MORE: On taping classes, reader Keith Wilson emails:
When I was an evening student 1L in 1981, we lived by the recorder. There just weren’t enough hours in the day to assemble class notes, hornbook notes, study group notes, etc. Remember, this was WAY before the net, hell, during the infancy of LexisNexis. Anyway, the big shock came when I went to a review from a writing professor. In our school, they were last year’s grads gaining experience by teaching legal writing. For my critique, I pulled out the Sony microcassette recorder (that then, cost about a week’s pay) and started to record the comments on my legal writing. Of course, the teacher went ballistic, accusing me of trying to “trap” him at something. I was dumbfounded. At that point in my legal career, I couldn’t comprehend what he was saying. I was just a dopey 1L trying to capture as much information as possible to help me get through school!
In retrospect, I’ve altered my position over the years. I’ve vasicilated between incredulity, and acceptance. Some 25 years later, I realize he was just a putz. If he was concerned with what was being recorded, he shouldn’t have expressed it, or at least had the balls to stand by his conviction.

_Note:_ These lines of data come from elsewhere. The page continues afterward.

Lemma record_counts_reveal_truncation_witness :
  read_size_ok 2 /\
  ((Forall (fun r => 0 < rec_tokens r <= 6)
      (records (fst (iter_files find_sub char_encode default_provider sample_fs
                       None 2 6))) /\
    opened (fst (iter_files find_sub char_encode default_provider sample_fs
                   None 2 6))
    = iter_file_paths find_sub default_provider sample_fs None)
   \/
   (exists before r evs,
       records (fst (iter_files find_sub char_encode default_provider sample_fs
                       None 2 6)) = before ++ [r] /\
       Forall (fun r => 0 < rec_tokens r <= 6) before /\
       6 < rec_tokens r /\
       fst (iter_files find_sub char_encode default_provider sample_fs None 2 6)
       = evs ++ [Yielded r])).
Proof.
  split; [unfold read_size_ok; lia|].
  apply (record_counts_reveal_truncation pystr find_sub char_encode
           default_provider sample_fs None 2 6).
  unfold read_size_ok. lia.
Defined.
Definition dir_entries (d : string) (fs : gmap string node) : list dirent :=
  omap (λ kv : string * node,
          match child_name d kv.1 with
          | Some n => Some {| d_name := n; d_type := dtype kv.2 |}
          | None => None
          end)
       (map_to_list fs).

Definition dots : list dirent :=
  [ {| d_name := "."; d_type := DT_DIR |};
    {| d_name := ".."; d_type := DT_DIR |} ].

(** [opendir]: the address of the new stream, 0 (NULL) on failure. *)
Definition sys_opendir (path : string) : M Z := λ w,
  let refuse e := Ok 0 (log (EvOpendir path 0) (set_errno e w)) in
  match files w !! path with
  | Some Dir =>
      let dp := lowest_free (dirs w) 1 (size (dirs w)) in
      Ok dp (log (EvOpendir path dp)
               (set_dirs (<[dp := {| ds_path := path; ds_buf := None;
                                     ds_pos := 0 |}]> (dirs w)) w))
  | Some (Reg _) => refuse ENOTDIR
  | None => refuse ENOENT
  end.

(** The entries a stream reads from: those it has fetched, or the current
    content of its directory when it has fetched none yet. *)
Definition stream_buf (s : dirstream) (fs : gmap string node) : list dirent :=
  match ds_buf s with
  | Some b => b
  | None => dots ++ dir_entries (ds_path s) fs
  end.
(** X14.  In the analytics of any input every row is either in exactly
    one month or without launch date: the counts of the monthly series
    and the missing counter of [launch_date] add up to [totalRows].  No
    entry of the series is empty, so the series has at most as many
    entries as there are rows with a launch date. *)
Theorem monthly_counts_add_up (records : list RawRecord) :
  exists a,
    computeAnalytics (rowFilter (map (cleanRow host) records)) = Done a
    /\ list_sum (map month_count (monthly a))
       + missing_launch_date (missingCounts a) = totalRows a
    /\ (forall e, In e (monthly a) -> 1 <= month_count e)
    /\ length (monthly a) + missing_launch_date (missingCounts a)
       <= totalRows a.
Proof.
  set (rows := rowFilter (map (cleanRow host) records)).
  destruct (computeAnalytics_done rows)
    as (a & Ha & Ht & Hmiss & _ & _ & _ & Hm).
  exists a. split; [exact Ha|].
  assert (Hlen : forall r d, In r rows -> launch_date r = Some d ->
                             7 <= length d).
  { intros r d. apply finalRows_launch_date. }
  assert (Hsum : list_sum (map month_count (monthly a))
                 = length (filter hasMonth rows)).
  { rewrite <- monthAcc_counts, Hm.
    rewrite (Permutation_list_sum
               (Permutation_map month_count (sort_perm _ _))).
    now rewrite map_map. }
  assert (Hnull : length (filter hasMonth rows)
                  + length (filter noLaunchDate rows) = length rows).
  { assert (Hext : forall r, In r rows ->
                             hasMonth r = negb (noLaunchDate r)).
    { intros r Hr. unfold hasMonth, noLaunchDate.
      destruct (monthKey_long r (fun d => Hlen r d Hr)) as [E _].
      rewrite E. destruct (launch_date r); reflexivity. }
    clear - Hext. induction rows as [|r rows IH]; [reflexivity|].
    cbn [filter]. rewrite (Hext r (or_introl eq_refl)).
    assert (IH' := IH (fun r' Hr' => Hext r' (or_intror Hr'))).
    destruct (noLaunchDate r); cbn [negb length]; lia. }
  assert (Hmd : missing_launch_date (missingCounts a)
                = length (filter noLaunchDate rows)).
  { rewrite Hmiss. apply (fold_step_missing_launch_date rows initial). }
  assert (Hpos : forall e, In e (monthly a) -> 1 <= month_count e).
  { destruct (monthly_entries rows Ha) as (_ & Hkeys & Hent & _).
    intros e He.
    assert (Hk : In (month e) (map month (monthly a))) by now apply in_map.
    apply Hkeys in Hk as (r & Hr & Hk).
    pose proof (f_equal month_count (Hent e He)) as Hc.
    cbn [finalEntry month_count snd summary acc_count] in Hc.
    assert (Hin : In r (filter (keyed (month e)) rows)).
    { apply filter_In. split; [exact Hr|]. unfold keyed. rewrite Hk.
      apply str_eqb_refl. }
    rewrite Hc.
    destruct (filter (keyed (month e)) rows); [destruct Hin | cbn; lia]. }
  split; [rewrite Hsum, Hmd, Ht; exact Hnull|].
  split; [exact Hpos|].
  assert (Hle : length (monthly a) <= list_sum (map month_count (monthly a))).
  { clear - Hpos. unfold list_sum.
    induction (monthly a) as [|e l IH]; [constructor|].
    cbn [map fold_right length].
    specialize (Hpos e (or_introl eq_refl)) as He.
    assert (IH' := IH (fun e' He' => Hpos e' (or_intror He'))). lia. }
  rewrite Hmd, Ht. lia.
Qed.
Lemma parse_response_agrees_witness :
  _parse_response
    ("PATTERN: ^a$" ++ String nl ("EXPLANATION: matches a" ++ String nl "EXAMPLES: a|aa"))
  = ("^a$", "matches a", ["a"; "aa"]).
Proof.
  rewrite parse_response_agrees; [reflexivity |].
  repeat constructor.
Defined.

(** ** The pattern tester *)

(** The claim that every compilation failure is reported fails: for the
    pattern [a{4294967296}] the engine raises [OverflowError], which is
    not [re.error]; the tester has printed its heading and the exception
    leaves it. *)
Lemma test_pattern_overflow_counterexample :
  re_search (Host := failing_host) "a{4294967296}" "abc"
  = SearchRaises (OtherException "the repetition number is too large")
  /\ _test_pattern (host := failing_host) "a{4294967296}" "abc"
     = ([Print (String nl "🧪 Testing: '" ++ "abc" ++ "'")],
        Raised (OtherException "the repetition number is too large")).
Proof. split; reflexivity. Qed.

(** C2, amended. The tester prints the heading, searches the sample with
    the host engine, and then: on a match it reports the match, the
    captured groups when there are any, and the matched text; without a
    match it reports that none was found; when the engine raises
    [re.error], as it does for the pattern [(], it reports the invalid
    pattern with the engine's message. In these three cases the call
    returns. An exception of the engine that is not [re.error] is not
    caught: it leaves the tester after the heading. *)
Theorem test_pattern_outcomes {host : Host} (pattern sample : string) :
  (forall m,
     re_search pattern sample = SearchMatch m ->
     _test_pattern pattern sample
     = ((Print (String nl "🧪 Testing: '" ++ sample ++ "'")
           :: Print "   ✅ Match found!"
           :: match groups m with
              | [] => []
              | _ => [Print ("   📋 Captured groups: " ++ repr_groups (groups m))]
              end
           ++ [Print ("   🎯 Matched text: '" ++ group m ++ "'")])%list,
        Returned tt))
  /\ (re_search pattern sample = SearchNone ->
      _test_pattern pattern sample
      = ([Print (String nl "🧪 Testing: '" ++ sample ++ "'");
          Print "   ❌ No match found"],
         Returned tt))
  /\ (forall msg,
        re_search pattern sample = SearchRaises (ReError msg) ->
        _test_pattern pattern sample
        = ([Print (String nl "🧪 Testing: '" ++ sample ++ "'");
            Print ("   ❌ Invalid regex pattern: " ++ msg)],
           Returned tt))
  /\ (forall e,
        re_search pattern sample = SearchRaises e ->
        is_re_error e = false ->
        _test_pattern pattern sample
        = ([Print (String nl "🧪 Testing: '" ++ sample ++ "'")], Raised e)).
Proof.
  unfold _test_pattern. repeat split.
  - intros m ->. destruct (groups m); reflexivity.
  - intros ->. reflexivity.
  - intros msg ->. reflexivity.
  - intros e -> He. cbn. rewrite He. reflexivity.
Qed.

Lemma test_pattern_outcomes_witness :
  _test_pattern (host := literal_host) "(" "abc"
  = ([Print (String nl "🧪 Testing: '" ++ "abc" ++ "'");
      Print ("   ❌ Invalid regex pattern: "
             ++ "missing ), unterminated subpattern at position 0")],
     Returned tt).
Proof.
  apply (proj1 (proj2 (proj2 (test_pattern_outcomes (host := literal_host) "(" "abc")))).
  reflexivity.
Defined.

(** ** Generation *)

(** C6. When the parsed response has an empty pattern, the [try] block of
    [generate] sends the one request, prints the failure message and
    nothing else, and returns: the pattern is neither tested nor
    explained, whatever the test string and the explain flag are. *)
Theorem empty_pattern_reports_failure {host : Host} (prompt content : string)
    (test_string : option string) (explain : bool) :
  chat_completions_create prompt = CompletionContent (Some content) ->
  fst (fst (_parse_response (strip content))) = "" ->
  generate_from_content content test_string explain
  = ([Print "❌ Failed to generate valid regex pattern"], Returned tt)
  /\ generate_with_model prompt test_string explain
     = ([ChatCompletionRequest "gpt-4" 400 prompt;
         Print "❌ Failed to generate valid regex pattern"],
        Returned tt).
Proof.
  intros Hc Hp.
  assert (H : generate_from_content content test_string explain
              = ([Print "❌ Failed to generate valid regex pattern"], Returned tt)).
  { unfold generate_from_content.
    destruct (_parse_response (strip content)) as [[pat expl] exs].
    simpl in Hp. subst pat. reflexivity. }
  split; [exact H |].
  unfold generate_with_model. rewrite Hc. cbn [bind app].
  rewrite H. reflexivity.
Qed.
Definition sqlite_P1_late : Sqlite.Location :=
  Sqlite.mkLocation "D1" "P1" 1%float 2%float "2024-01-02T00:00:00Z" "".
Definition sqlite_P2_early : Sqlite.Location :=
  Sqlite.mkLocation "D1" "P2" 1.5%float 2.5%float "2024-01-01T00:00:00Z" "".
Definition sqlite_P1_early : Sqlite.Location :=
  Sqlite.mkLocation "D1" "P1" 3%float 4%float "2024-01-01T00:00:00Z" "".
Definition sqlite_other : Sqlite.Location :=
  Sqlite.mkLocation "D2" "P9" 5%float 6%float "2023-12-31T00:00:00Z" "".

(** Four rows, inserted in this order. *)
Definition sqlite_db : list Sqlite.Location :=
  [ sqlite_P1_late; sqlite_P2_early; sqlite_P1_early; sqlite_other ].

Definition mongo_P1_late : Mongo.Location :=
  Mongo.mkLocation "D1" "P1" 1%float 2%float "2024-01-02T00:00:00Z" "" 0.
Definition mongo_P2_early : Mongo.Location :=
  Mongo.mkLocation "D1" "P2" 1.5%float 2.5%float "2024-01-01T00:00:00Z" "" 0.
Definition mongo_other : Mongo.Location :=
  Mongo.mkLocation "D2" "P1" 5%float 6%float "2023-12-31T00:00:00Z" "" 0.

Definition mongo_db : list Mongo.Location :=
  [ mongo_P1_late; mongo_P2_early; mongo_other ].


(** The records of [Mongo.run_handleGetLocations]. *)
Definition Mongo_listing (db : list Mongo.Location) (deployment platform : string)
    : list Mongo.Location :=
  merge_sort (by_key Mongo.Timestamp)
    (Mongo.find (Mongo.locations_filter deployment platform) db).

(** The record of the example submission, as bound. *)
Definition mongo_submitted : Mongo.Location :=
  Mongo.mkLocation "D1" "P1" 1%float 2%float sample_time "" Mongo.zeroTime.

(** The store after the example submission, and after the same submission
    one second later. *)
Definition mongo_once : list Mongo.Location :=
  [ Mongo.set_CreatedAt (Mongo.bson_time sample_now) mongo_submitted ].
Definition mongo_twice : list Mongo.Location :=
  mongo_once ++
  [ Mongo.set_CreatedAt (Mongo.bson_time (sample_now + 1000000000)) mongo_submitted ].

(** The submission that carries the [created_at] of 1999-12-31T23:59:59Z is
    bound with that time. *)
Definition mongo_backdated : Mongo.Location :=
  Mongo.mkLocation "D1" "P1" 1%float 2%float sample_time "archive"
    (946684799 * 1000000000).

(** ** Bodies that do not bind *)



(** The members of two objects agree up to the case of their keys. *)
Definition same_members (ms ms' : list (string * json)) : Prop :=
  Forall2 (fun a b => foldName a.1 = foldName b.1 /\ a.2 = b.2) ms ms'.

(** The members of the example submission, and the platform-specific
    [data] member a submission may carry beside them. *)
Definition sample_members : list (string * json) :=
  [ ("deployment", JString "D1"); ("platform", JString "P1");
    ("timestamp", JString sample_time);
    ("latitude", JNumber (Some 1%float));
    ("longitude", JNumber (Some 2%float)) ].


(** The example submission under keys in other cases. *)
Definition sample_members_capitals : list (string * json) :=
  [ ("Deployment", JString "D1"); ("PLATFORM", JString "P1");
    ("TimeStamp", JString sample_time);
    ("latitude", JNumber (Some 1%float));
    ("LONGITUDE", JNumber (Some 2%float)) ].

(** ** Plain text *)



(** * The servers

    What [main] builds around the handlers: the table of routes and, in the
    relational variant, the middleware that runs before every handler.  The
    router is gin's: a request comes as its method, the segments of its
    path, the first value of each query parameter and its body.  A path
    with an empty segment (a doubled or a trailing slash) is left out where
    the router could answer with a redirect of its own. *)

Inductive http_method : Type := GET | POST | OPTIONS | OtherMethod (name : string).

(** What lies between two slashes of a path. *)
Definition segment (s : string) : Prop := s <> "" /\ occurs "/" s = false.

Record request : Type := mkRequest {
  req_method : http_method;
  req_path : list string;
  req_query : gmap string string;
  req_body : option json
}.

(** [c.Query(key)]: the empty string when the parameter is absent. *)
Definition Query (req : request) (key : string) : string :=
  default "" (req_query req !! key).

(** What comes back: the headers set by the middleware, and the response
    of a handler, or the status alone of [c.AbortWithStatus], or the
    router's answer to a request without a route. *)
Inductive reply (L : Type) : Type :=
| Served (r : Response L)
| Aborted (status : Z)
| PageNotFound.
Arguments Served {L} r.
Arguments Aborted {L} status.
Arguments PageNotFound {L}.

Record http_response (L : Type) : Type := mkHttp {
  middleware_headers : list (string * string);
  outcome : reply L
}.
Arguments mkHttp {L} middleware_headers outcome.
Arguments middleware_headers {L} h.
Arguments outcome {L} h.

Definition status_of {L : Type} (r : reply L) : Z :=
  match r with
  | Served resp => code resp
  | Aborted status => status
  | PageNotFound => StatusNotFound
  end.



(** [r.POST("/locations", ...)], [r.GET("/locations", ...)],
    [r.GET("/deployments", ...)], [r.GET("/platforms/:deployment", ...)],
    [r.GET("/download_kml/:deployment", ...)] *)
Definition Sqlite_route (req : request) : option Sqlite_request :=
  match req_method req, req_path req with
  | POST, [a] =>
      if decide (a = "locations") then Some (SqlitePostLocation (req_body req))
      else None
  | GET, [a] =>
      if decide (a = "locations")
      then Some (SqliteGetLocations (Query req "deployment") (Query req "platform"))
      else if decide (a = "deployments") then Some SqliteGetDeployments
      else None
  | GET, [a; d] =>
      if decide (a = "platforms") then Some (SqliteGetPlatforms d)
      else if decide (a = "download_kml") then Some (SqliteDownloadKML d)
      else None
  | _, _ => None
  end.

I never mind students taping my class. On occasion, I’ve even turned on the recorder myself for students who had to be away for some pressing reason — though I’ve been known to start the recording, and then go on, as if finishing a statement, with ” . .. . so that’s what will be on the final exam. Don’t tell anyone who wasn’t here today!” That always gets a laugh. But my feeling is that a class is a public event, not a private one. If it were a seminar where students shared private matters in discussion it would be different, but that’s not the kind of stuff I teach.